Development of postharvest UV light therapy technology for extended preservation of fresh organic fruits and vegetables

Activity summary

Fruits and vegetables are perishables since they maintain an active metabolism in the postharvest phase. The factors causing early termination of their storage life are relatively high respiration rates and senescence, transpiration, and high susceptibility to fungal infection. Storage diseases are responsible for substantial postharvest losses. Currently, the most important means of maintaining quality and prolonging the shelf-life of organic produce is low temperature storage, as organic producers have no access to chemical programs, unlike the growers and storage operators of regular crops. Pre-storage treatment with hormetic (hormesis is the stimulation of beneficial responses by low levels of stressors which are otherwise harmful) doses of UV-C has been shown to control diseases and delay senescence in fresh fruits and vegetables by the induction of natural defense mechanisms of the produce. In addition, UV-C induced responses typically persist even when the treated produce is subsequently exposed to other stresses during storage. However, UV-induced effects are localized and not systemic, which necessitates the exposure of the entire surface of crops of varying sizes and shapes to elicit the beneficial responses. Overcoming this challenge can lead to an effective preservation technology, as an adjunct to refrigeration, for fresh crops.
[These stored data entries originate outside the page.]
Lemma restrict_selected :
  selected df (restrict excl v) = selected (drop_excluded df excl) v.
Proof.
  unfold selected, player_ids, restrict. now rewrite drop_excluded_ids, filter_andb.
Qed.

Lemma selected_kept (i : Z) :
  In i (selected (drop_excluded df excl) v) -> isin excl i = false.
Proof.
  unfold selected, player_ids. rewrite drop_excluded_ids.
  intros H. apply filter_In in H. destruct H as [H _].
  apply filter_In in H. destruct H as [_ H]. now apply negb_true_iff.
Qed.

Lemma subframe_score (ids : list Z) :
  (forall i, In i ids -> isin excl i = false) ->
  squad_score (drop_excluded df excl) ids = squad_score df ids
  /\ squad_price (drop_excluded df excl) ids = squad_price df ids
  /\ forall pos, count_position (drop_excluded df excl) pos ids
                 = count_position df pos ids.
Proof.
  intros Hk. unfold squad_score, squad_price, count_position.
  split; [|split].
  - f_equal. apply map_ext_in. intros i Hi.
    unfold getitem, predicted_points_d. now rewrite drop_excluded_dict by auto.
  - f_equal. apply map_ext_in. intros i Hi.
    unfold getitem, prices. now rewrite drop_excluded_dict by auto.
  - intros pos. f_equal. apply filter_ext_in. intros i Hi.
    unfold has_position, getitem, positions.
    now rewrite drop_excluded_dict by auto.
Qed.

Lemma subframe_same_team (t : string) (i : Z) :
  isin excl i = false ->
  same_team (teams (drop_excluded df excl)) t i = same_team (teams df) t i.
Proof.
  intros Hi. unfold same_team, teams. cbn [has_team_column drop_excluded].
  destruct (has_team_column df); [|reflexivity].
  now rewrite drop_excluded_dict.
Qed.

(** A selection that is feasible on the reduced frame is feasible on the
    whole frame. *)
Lemma subframe_feasible :
  lp_feasible (problem (drop_excluded df excl) budget) v ->
  lp_feasible (problem df budget) (restrict excl v).
Proof.
  rewrite !lp_feasible_iff, restrict_selected.
  set (sel := selected (drop_excluded df excl) v).
  destruct (subframe_score sel selected_kept) as (_ & Hp & Hc).
  rewrite Hp, !Hc. intros (H1 & H2 & H3 & H4 & H5 & H6 & Ht).
  repeat (split; [assumption|]).
  rewrite team_constraints_iff in Ht |- *. rewrite restrict_selected. fold sel.
  intros t _.
  assert (E : filter (same_team (teams df) t) sel
              = filter (same_team (teams (drop_excluded df excl)) t) sel).
  { apply filter_ext_in. intros i Hi. symmetry.
    apply subframe_same_team. now apply selected_kept. }
  rewrite E.
  destruct (in_dec string_dec t (values (teams (drop_excluded df excl))))
    as [Hin|Hout]; [now apply Ht|].
  replace (filter (same_team (teams (drop_excluded df excl)) t) sel)
    with (@nil Z); [simpl; lia|].
  symmetry. apply filter_nil_iff. intros i _.
  destruct (same_team (teams (drop_excluded df excl)) t i) eqn:Es;
    [|reflexivity].
  exfalso. apply Hout. now apply same_team_value in Es.
Qed.

End Subframe.

Section Rounds.

Variable solve : LpProblem -> Z * Assignment.
Variable players_df : DataFrame.
Variable budget : Q.

Lemma mark_used_incl (df : DataFrame) (ps : list PlayerInfo) (excl : list Z) :
  incl excl (mark_used df ps excl).
Proof. intros x Hx. apply mark_used_spec. now left. Qed.

(** Every logged round solved over the pool without a set of labels that
    contains all labels excluded before. *)
Lemma rounds_log_frames (n : nat) (excl : list Z) :
  Forall (fun e =>
            exists excl' s,
              incl excl excl'
              /\ fst e = drop_excluded players_df excl'
              /\ selected_ids solve (fst e) budget = Some (snd e)
              /\ build_squad (fst e) (snd e) = Return (Success s))
         (rounds_log solve players_df budget n excl).
Proof.
  revert excl; induction n as [|n IH]; intros excl; simpl; [constructor|].
  destruct (_ <? 15)%nat; [constructor|].
  destruct (selected_ids solve (drop_excluded players_df excl) budget)
    as [ids|] eqn:Hsel; [|constructor].
  destruct (build_squad _ ids) as [[m|s]|e] eqn:Hb; try constructor.
  - exists excl, s. cbn [fst snd]. repeat split; auto using incl_refl.
  - eapply Forall_impl; [|apply IH]. cbn beta.
    intros e (excl' & s' & Hi & Hrest). exists excl', s'.
    split; [|exact Hrest].
    eapply incl_tran; [apply mark_used_incl|exact Hi].
Qed.

Lemma rounds_log_head (n : nat) (excl : list Z) (e : DataFrame * list Z)
    (rest : list (DataFrame * list Z)) :
  rounds_log solve players_df budget n excl = e :: rest ->
  exists n' s,
    fst e = drop_excluded players_df excl
    /\ selected_ids solve (fst e) budget = Some (snd e)
    /\ build_squad (fst e) (snd e) = Return (Success s)
    /\ rest = rounds_log solve players_df budget n'
                (mark_used (fst e) (all_players s) excl).
Proof.
  destruct n as [|n]; simpl; [discriminate|].
  destruct (_ <? 15)%nat; [discriminate|].
  destruct (selected_ids solve (drop_excluded players_df excl) budget)
    as [ids|] eqn:Hsel; [|discriminate].
  destruct (build_squad _ ids) as [[m|s]|ex] eqn:Hb; try discriminate.
  intros [= <- <-]. exists n, s. cbn [fst snd]. auto.
Qed.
The objective of this research activity is to develop a postharvest UV light therapy technology for extended preservation of fresh organic fruits and vegetables by induction of disease resistance and delayed senescence. Initial efforts will be directed towards the design and construction of a prototype UV light exposure system and a working model capable of high throughput. The system will be tested for uniform light exposure using a number of products, selected for their size and shape (blueberry, strawberry, tomato, bell pepper, carrot and broccoli). The system will be modified, if necessary, to achieve the goal of exposing the entire surface of the products to UV, and a working model will be constructed. In parallel, studies will be carried out to determine the hormetic doses for selected produce based on UV-induced disease resistance and delayed senescence. Further work will involve the determination of the effects of cultivar and physiological age of the produce on the hormetic doses and UV-induced responses. Subsequently, the conditions for UV treatment (hormetic UV dose and fluence rate, and tissue orientation and temperature) will be evaluated. The next phase of investigation will involve the evaluation of the persistence of UV-induced effects in the treated produce during storage. The evaluation will include disease resistance and defense mechanisms, senescence-related changes, anti-oxidant capacity and health-promoting secondary metabolites. The final phase of the work will involve the evaluation of the shelf-life of produce, product quality and sensory attributes under both laboratory and commercial conditions, as well as the techno-economical feasibility of the treatment.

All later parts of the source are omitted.